Un antico adagio dice che solo gli stolti non cambiano opinione e dalle parti di Cupertino, evidentemente, stolti non sono, come confermato con i fatti avvenuti nelle scorse ore. Secondo quanto rilevato da alcuni attenti osservatori in Rete, Apple ha infatti cambiato la contestata politica che prevedeva l’obbligo di acquisti in-app per le applicazioni disponibili sul suo App Store.
L’inversione di rotta è stata confermata dalle App Store Review Guidelines, che nel giro di pochi minuti sono state presentate in due diverse versioni molto diverse, con la seconda che ha praticamente ribaltato la situazione dimostrando il cambio di strategia di Apple, la quale ha deciso di abolire l’obbligo introdotto a inizio 2011 che costringeva i programmatori a offrire i propri software sull’App Store allo stesso prezzo, se non inferiore, di quanto fatto su siti terzi, regalando così un certo vantaggio competitivo al proprio store nei confronti della concorrenza, ma limitando di molto la libertà della community che si dedica alla creazione di app.

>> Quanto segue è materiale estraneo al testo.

(** Answered with an error: no task, and no message kept. *)
Definition refused (c0 : gin.Context) (g : Gw) (c : gin.Context) (g' : Gw) : Prop :=
  (exists code resp, code <> 200%Z /\ gin.Written c = gin.Written c0 ++ [(code, resp)]) /\
  tasks g' = tasks g /\ forall x, message.live (mem g') x <-> message.live (mem g) x.

(** Answered with success: one more task, whose message is new and carries
    the request. *)
Definition taken (now : Time) (cfg : config.Config) (rid : string) (c0 : gin.Context) (b : bytes) (g : Gw)
    (c : gin.Context) (g' : Gw) : Prop :=
  exists a req, let tid := trace_id c0 rid in
    gin.Written c = gin.Written c0 ++ [(200%Z, message.MkUploadResponse 0 "success" rid tid)] /\
    tasks g' = tasks g ++ [a] /\ ~ message.live (mem g) a /\
    (forall x, message.live (mem g') x <-> x = a \/ message.live (mem g) x) /\
    jsondec.UnmarshalUpload b = Ok req /\
    cells (mem g') !! a =
      Some (fill rid tid req now (config.Env (config.Server cfg)) message.newMessage) /\
    (Z.of_nat (length b) <= config.MaxBodyBytes (config.Server cfg))%Z /\
    forall pj, config.find_project (message.req_Project req) (config.Projects cfg) = Some pj ->
      (0 < config.ProjMaxBodyBytes pj -> Z.of_nat (length b) <= config.ProjMaxBodyBytes pj)%Z.

Lemma refused_written c0 rid b c code resp (g : Gw) :
  carries c0 rid b c -> code <> 200%Z -> refused c0 g (gin.JSON code resp c) g.
Proof.
  intros Hc Hne. split; [|done]. exists code, resp. split; [done|]. cbn. by rewrite (car_written _ _ _ _ Hc).
Qed.

Lemma wp_AcquireMessage {A} (k : nat -> Thr Gw A) (Q : result A -> Gw -> Prop) (g : Gw) :
  message.pool_ok (mem g) ->
  (forall a p, message.pool_ok p -> cells p !! a = Some message.newMessage -> ~ message.live (mem g) a ->
     (forall x, message.live p x <-> x = a \/ message.live (mem g) x) -> wp (k a) Q (set_mem p g)) ->
  wp (AcquireMessage k) Q g.
Proof.
  intros Hp Hk. unfold AcquireMessage. cbn [wp]. split; [done|]. apply wp_chooseT; [|done]. intros ch.
  cbn [wp atomic]. split; [done|]. unfold onMem, zoom.
  destruct (message.AcquireMessage_spec ch (mem g) Hp) as (a & p & E & _). rewrite E.
  destruct (acquire_live ch (mem g) a p Hp E) as (Hok & Hc & Hn & Hl). by apply Hk.
Qed.

Lemma may_UploadHandler now c (g : Gw) : may (UploadHandler now c) g.
Proof. unfold UploadHandler. by destruct (cached_body c) as [[]|]. Qed.

Lemma wp_UploadHandler now c0 rid b c (g : Gw) cfg :
  carries c0 rid b c -> config.Get (project.cfg (disp g)) = Ok cfg -> message.pool_ok (mem g) ->
  wp (UploadHandler now c) (fun r g' => exists v, r = Ok v /\ only_messages g g' /\
    (refused c0 g (gin.ctx_of v) g' \/ taken now cfg rid c0 b g (gin.ctx_of v) g')) g.
Proof.
  intros Hc Hcfg Hp. unfold UploadHandler. rewrite (car_body _ _ _ _ Hc). unfold withConfig. cbn [wp].
  set (post := fun (r : result gin.verdict) (g' : Gw) => _). split; [done|]. rewrite Hcfg.
  assert (Href : forall code resp, code <> 200%Z -> post (Ok (gin.Next (gin.JSON code resp c))) g).
  { intros code resp Hne. eexists. split; [done|]. split; [by destruct g as [[] ? ? ?]|]. left. by eapply refused_written. }
  destruct (Z.ltb_spec (config.MaxBodyBytes (config.Server cfg)) (Z.of_nat (length b))) as [|Hmax]; [by apply Href|].
  destruct (jsondec.UnmarshalUpload b) as [req|e|q] eqn:Ereq; [|by apply Href..].
  cbn [wp]. split; [done|]. rewrite Hcfg. set (limit := match _ with Some p => _ | None => _ end).
  destruct ((0 <? limit)%Z && (limit <? Z.of_nat (length b))%Z) eqn:Elim; [by apply Href|].
  assert (Hrid : gin.GetString "request_id" c = rid) by apply Hc.
  assert (Htid : trace_id c rid = trace_id c0 rid)
    by (unfold trace_id, gin.GetHeader; by rewrite (car_header _ _ _ _ Hc)).
  rewrite Hrid, Htid. apply wp_AcquireMessage; [done|]. intros a p Hpok Hcell Hnl Hlive.
  assert (Hla : message.live p a) by (apply Hlive; by left).
  set (m1 := fill rid (trace_id c0 rid) req now (config.Env (config.Server cfg)) message.newMessage).
  destruct (store_live a m1 p Hpok Hla) as [Hpok1 Hlive1]. set (p1 := (store a m1 p).2) in *.
  assert (Est : onMem (m <- load a;; store a (fill rid (trace_id c0 rid) req now (config.Env (config.Server cfg)) m)) (set_mem p g)
                = (Ok tt, set_mem p1 g)).
  { unfold onMem, zoom, bind, load. change (mem (set_mem p g)) with p. rewrite Hcell. done. }
  cbn [wp atomic]. split; [done|]. rewrite Est. cbn [fst snd ok_or wp submit_task may atomic].
  split_and!; [intros _; split; [done|]|intros _; split; [done|]|by left].
  - eexists. split; [done|]. split; [by split|]. right. exists a, req. cbn zeta.
    split; [cbn; by rewrite (car_written _ _ _ _ Hc)|]. split; [done|]. split; [done|].
    split; [intros x; rewrite <- Hlive; apply Hlive1|]. split; [done|]. split; [cbn; apply lookup_insert_eq|].
    split; [lia|]. intros pj Hpj Hpos. unfold limit in Elim. rewrite Hpj in Elim.
    destruct (Z.ltb_spec 0 (config.ProjMaxBodyBytes pj)), (Z.ltb_spec (config.ProjMaxBodyBytes pj) (Z.of_nat (length b)));
      done || lia.
  - unfold onMem, zoom. change (mem (set_mem p1 g)) with p1.
    destruct (message.ReleaseMessage_spec a p1 Hpok1) as (p2 & E2 & _); [by apply Hlive1|]. rewrite E2.
    destruct (release_live a p1 p2 Hpok1) as [Hpok2 Hlive2]; [by apply Hlive1|done|]. cbn.
    eexists. split; [done|]. split; [by split|]. left. split; [|split; [done|]].
    + exists 503%Z. eexists. split; [done|]. cbn. by rewrite (car_written _ _ _ _ Hc).
    + intros x. etrans; [apply Hlive2|]. rewrite Hlive1, Hlive. split; [naive_solver|].
      intros Hx. split; [by intros ->|by right].
Qed.

(** ** The route *)

Section upload.
Context (store : auth.AppKeyStore) (clk : Clock) (uuid : string) (cfg : config.Config) (c0 : gin.Context) (g0 : Gw).
Abbreviation rid := (request_id uuid c0).

(** The middlewares passed: the message is for a project of the configuration
    and, where authentication is on, signed and authorized for it. *)
Definition cleared (b : bytes) (p : string) (pj : config.ProjectConfig) : Prop :=
  p <> "" /\ config.find_project p (config.Projects cfg) = Some pj /\
  (config.AuthEnabled (config.Auth cfg) = true -> signed store c0 b /\
     auth.authorizeProject store (gin.GetHeader "X-App-Key" c0) p = true) /\
  (config.AuthRequired pj = true -> config.AuthEnabled (config.Auth cfg) = true).

(** How the route ends. *)
Definition served (r : result gin.verdict) (g' : Gw) : Prop :=
  exists v, r = Ok v /\ only_messages g0 g' /\
    (refused c0 g0 (gin.ctx_of v) g' \/
     exists b, gin.Body c0 = Some (Ok b) /\ (Z.of_nat (length b) <= read_limit cfg)%Z /\ taken (c_message clk) cfg rid c0 b g0 (gin.ctx_of v) g' /\
       forall req, jsondec.UnmarshalUpload b = Ok req -> exists pj, cleared b (message.req_Project req) pj).

(** A rejection by a middleware. *)
Lemma served_reject c code msg (g : Gw) :
  gin.Written c = gin.Written c0 -> code <> 200%Z -> message.pool_ok (mem g0) -> disp g = disp g0 -> tasks g = tasks g0 ->
  served (Ok (gin.reject code msg c)) g.
Proof.
  intros Hc Hne Hp Hd Ht. eexists. split; [done|]. unfold only_messages, mem in *. rewrite Hd. split.
  - split; [by destruct (disp g0)|done].
  - left. split; [|by rewrite Ht; unfold mem; rewrite Hd]. exists code. eexists. split; [done|]. cbn. by rewrite Hc.
Qed.

(** The rest of the chain, once the body is cached. *)
Lemma wp_checked (g : Gw) b c :
  config.Get (project.cfg (disp g)) = Ok cfg -> limits_ok (rlMgr g) -> message.pool_ok (mem g0) ->
  disp g = disp g0 -> tasks g = tasks g0 -> gin.Body c0 = Some (Ok b) -> (Z.of_nat (length b) <= read_limit cfg)%Z ->
  carries c0 rid b c -> gin.Get "app_key" c = None ->
  wp (gin.andThen (authenticate store clk c) (fun c => gin.andThen (projectResolution c) (fun c =>
      gin.andThen (projectLimit clk c) (fun c => UploadHandler (c_message clk) c)))) served g.
Proof.
  intros Hcfg Hlim Hp Hd Ht Hb Hrl Hc Hk. pose proof Hcfg as Hcfg0. rewrite Hd in Hcfg0.
  apply wp_andThen; [|done]. unfold authenticate, withConfig. cbn [wp]. split; [done|]. rewrite Hcfg. cbn [wp atomic].
  split; [done|]. pose proof (auth_spec cfg store (c_auth clk) (c_nonce clk) c0 _ b c (nonceCache g) Hc) as Ha.
  destruct (authMiddleware _ _ _ _ _ _) as [v ns]. cbn [fst snd wp]. set (g1 := set_nonces ns g).
  destruct Ha as [(code & msg & Hne & ->)|(c3 & -> & Hc3 & Hoff & Hon)]; [apply served_reject; try done; apply Hc|].
  apply wp_andThen; [|done]. unfold projectResolution, withConfig. cbn [wp]. split; [done|].
  change (disp g1) with (disp g). rewrite Hcfg. cbn [wp].
  destruct (resolution_spec cfg c0 _ b c3 Hc3) as [(code & msg & Hne & ->)|(p & pj & c4 & -> & Hc4 & Hpk & Hp0 & Hf & Har)];
    [apply served_reject; try done; apply Hc3|].
  assert (Hclr : cleared b p pj).
  { split; [done|]. split; [done|]. split.
    - intros He. destruct (Hon He) as [Hs Hpo]. split; [done|]. unfold auth.project_ok, peekProject in Hpo.
      rewrite Hpk in Hpo. apply String.eqb_neq in Hp0. by rewrite Hp0 in Hpo.
    - intros Ha. destruct (config.AuthEnabled (config.Auth cfg)) eqn:E; [done|].
      rewrite (Hoff eq_refl) in Har. destruct (Har Ha) as [x Hx]. congruence. }
  apply wp_andThen; [|apply may_UploadHandler]. eapply wp_mono; [|by eapply (wp_projectLimit clk c4 g1 cfg)].
  intros r g2 [(Hd2 & Ht2 & _) [-> | ->]]; [|apply served_reject; [apply Hc4|done|done|by rewrite Hd2|by rewrite Ht2]].
  assert (Hm2 : mem g2 = mem g0) by (unfold mem; rewrite Hd2; change (disp g1) with (disp g); by rewrite Hd).
  eapply wp_mono; [|apply (wp_UploadHandler (c_message clk) c0 rid b c4 g2 cfg Hc4); [|by rewrite Hm2]].
  - intros r g3 (v & -> & Ho & Hend). exists v. split; [done|]. destruct Ho as [Ho1 Ho2]. split.
    { split; [|done]. rewrite Ho1, Hd2. change (disp g1) with (disp g). by rewrite Hd. }
    unfold refused, taken in *. rewrite Hm2, Ht2 in Hend. change (tasks g1) with (tasks g) in Hend. rewrite Ht in Hend.
    destruct Hend as [Hend|Hend]; [by left|right]. exists b. split; [done|]. split; [done|]. split; [done|].
    intros req Hreq%upload_and_peek_agree. rewrite Hpk in Hreq. injection Hreq as <-. by exists pj.
  - rewrite Hd2. change (disp g1) with (disp g). done.
Qed.

Lemma route_served r :
  config.Get (project.cfg (disp g0)) = Ok cfg -> limits_ok (rlMgr g0) -> message.pool_ok (mem g0) ->
  gin.Keys c0 = ∅ -> gin.Body c0 = Some r -> is_panic r = false ->
  wp (upload_route store clk uuid c0) served g0.
Proof.
  intros Hcfg Hlim Hp Hkeys Hbody Hr. unfold upload_route. apply wp_recoverT; [|done].
  assert (Hchain : wp (upload_chain store clk uuid c0) served g0);
    [|eapply wp_mono; [|exact Hchain]; by intros ? ? (v & -> & Hv); exists v].
  unfold upload_chain. set (c1 := gin.ctx_of (RequestIDMiddleware uuid c0)).
  apply wp_andThen; [|done]. cbn [wp]. change (RequestIDMiddleware uuid c0) with (gin.Next c1).
  apply wp_andThen; [|done]. eapply wp_mono; [|by apply (wp_globalLimit clk c1 g0)].
  intros r1 g1 ((Hd & Ht & Hl) & _ & [-> | ->]); [|by apply served_reject].
  apply wp_andThen; [|done]. unfold bodyCache, withConfig. cbn [wp]. split; [done|]. rewrite Hd, Hcfg. cbn [wp].
  pose proof (body_cache_spec cfg uuid c0 r Hbody Hr) as Hbc. cbn zeta in Hbc. fold c1 in Hbc.
  destruct Hbc as [-> |(b & c2 & -> & -> & Hc2 & Hk & Hrl)]; [by apply served_reject|].
  apply (wp_checked g1 b c2); try done; [by rewrite Hd|]. rewrite Hk. unfold gin.Get. rewrite Hkeys. apply lookup_empty.
Qed.

(** C5.  A request to the upload route ends with exactly one answer, and
    never with a panic.  The answer is a success only if the message was
    handed to the goroutine pool: the message is then new, in no one else's
    hands, and carries the decoded body unchanged; the body names an enabled
    project and is within the server's and the project's limits; and where
    authentication is enabled the very body was signed with the secret of the
    app key, which is authorized for the project the message goes to.  A
    project that requires authentication gets nothing while it is disabled.
    Any other answer leaves no task and no message behind. *)
Theorem upload_cleared_or_refused r :
  config.Get (project.cfg (disp g0)) = Ok cfg -> limits_ok (rlMgr g0) -> message.pool_ok (mem g0) ->
  gin.Keys c0 = ∅ -> gin.Body c0 = Some r -> is_panic r = false ->
  wp (upload_route store clk uuid c0) served g0.
Proof. apply route_served. Qed.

Una situazione che aveva il sapore di un “aut aut”, tanto da far propendere alcuni per la rinuncia a offrire le proprie applicazioni su App Store, mentre altri, al contrario, accettavano l’imposizione pur perdendo una certa autonomia decisionale.
Adesso, però, tutto sembra orientato a cambiare, con gli sviluppatori che avranno una diversa libertà di scelta, potendo decidere anche, eventualmente, di portare la propria offerta su App Store applicando un rincaro fino al 30% (sufficiente a coprire il margine di guadagno che va ad Apple) rispetto ai prezzi offerti su altri store.
Ci si trova di fronte a un dietrofront che apre anche alla vendita esterna, una scelta che il gruppo di Cupertino ha preso probabilmente per evitare uno scontro con i grandi nomi dell’editoria, i quali non vedevano con favore la politica di imposizione di Apple e si stavano guardando attorno per affidare le proprie applicazioni a negozi alternativi, come accaduto ad esempio con due grandi nomi del calibro di Playboy e Financial Times, che avevano preferito evitare di affidare le rispettive app ufficiali a App Store.
Insomma il passo indietro di Apple, seppur non motivato dalla volontà di regalare maggior libertà agli sviluppatori, bensì dal voler mantenere la propria leadership, si presenta come una decisione che apre nuovi scenari, tanto da poter risultare molto importante alla luce della sempre maggiore competitività nel settore.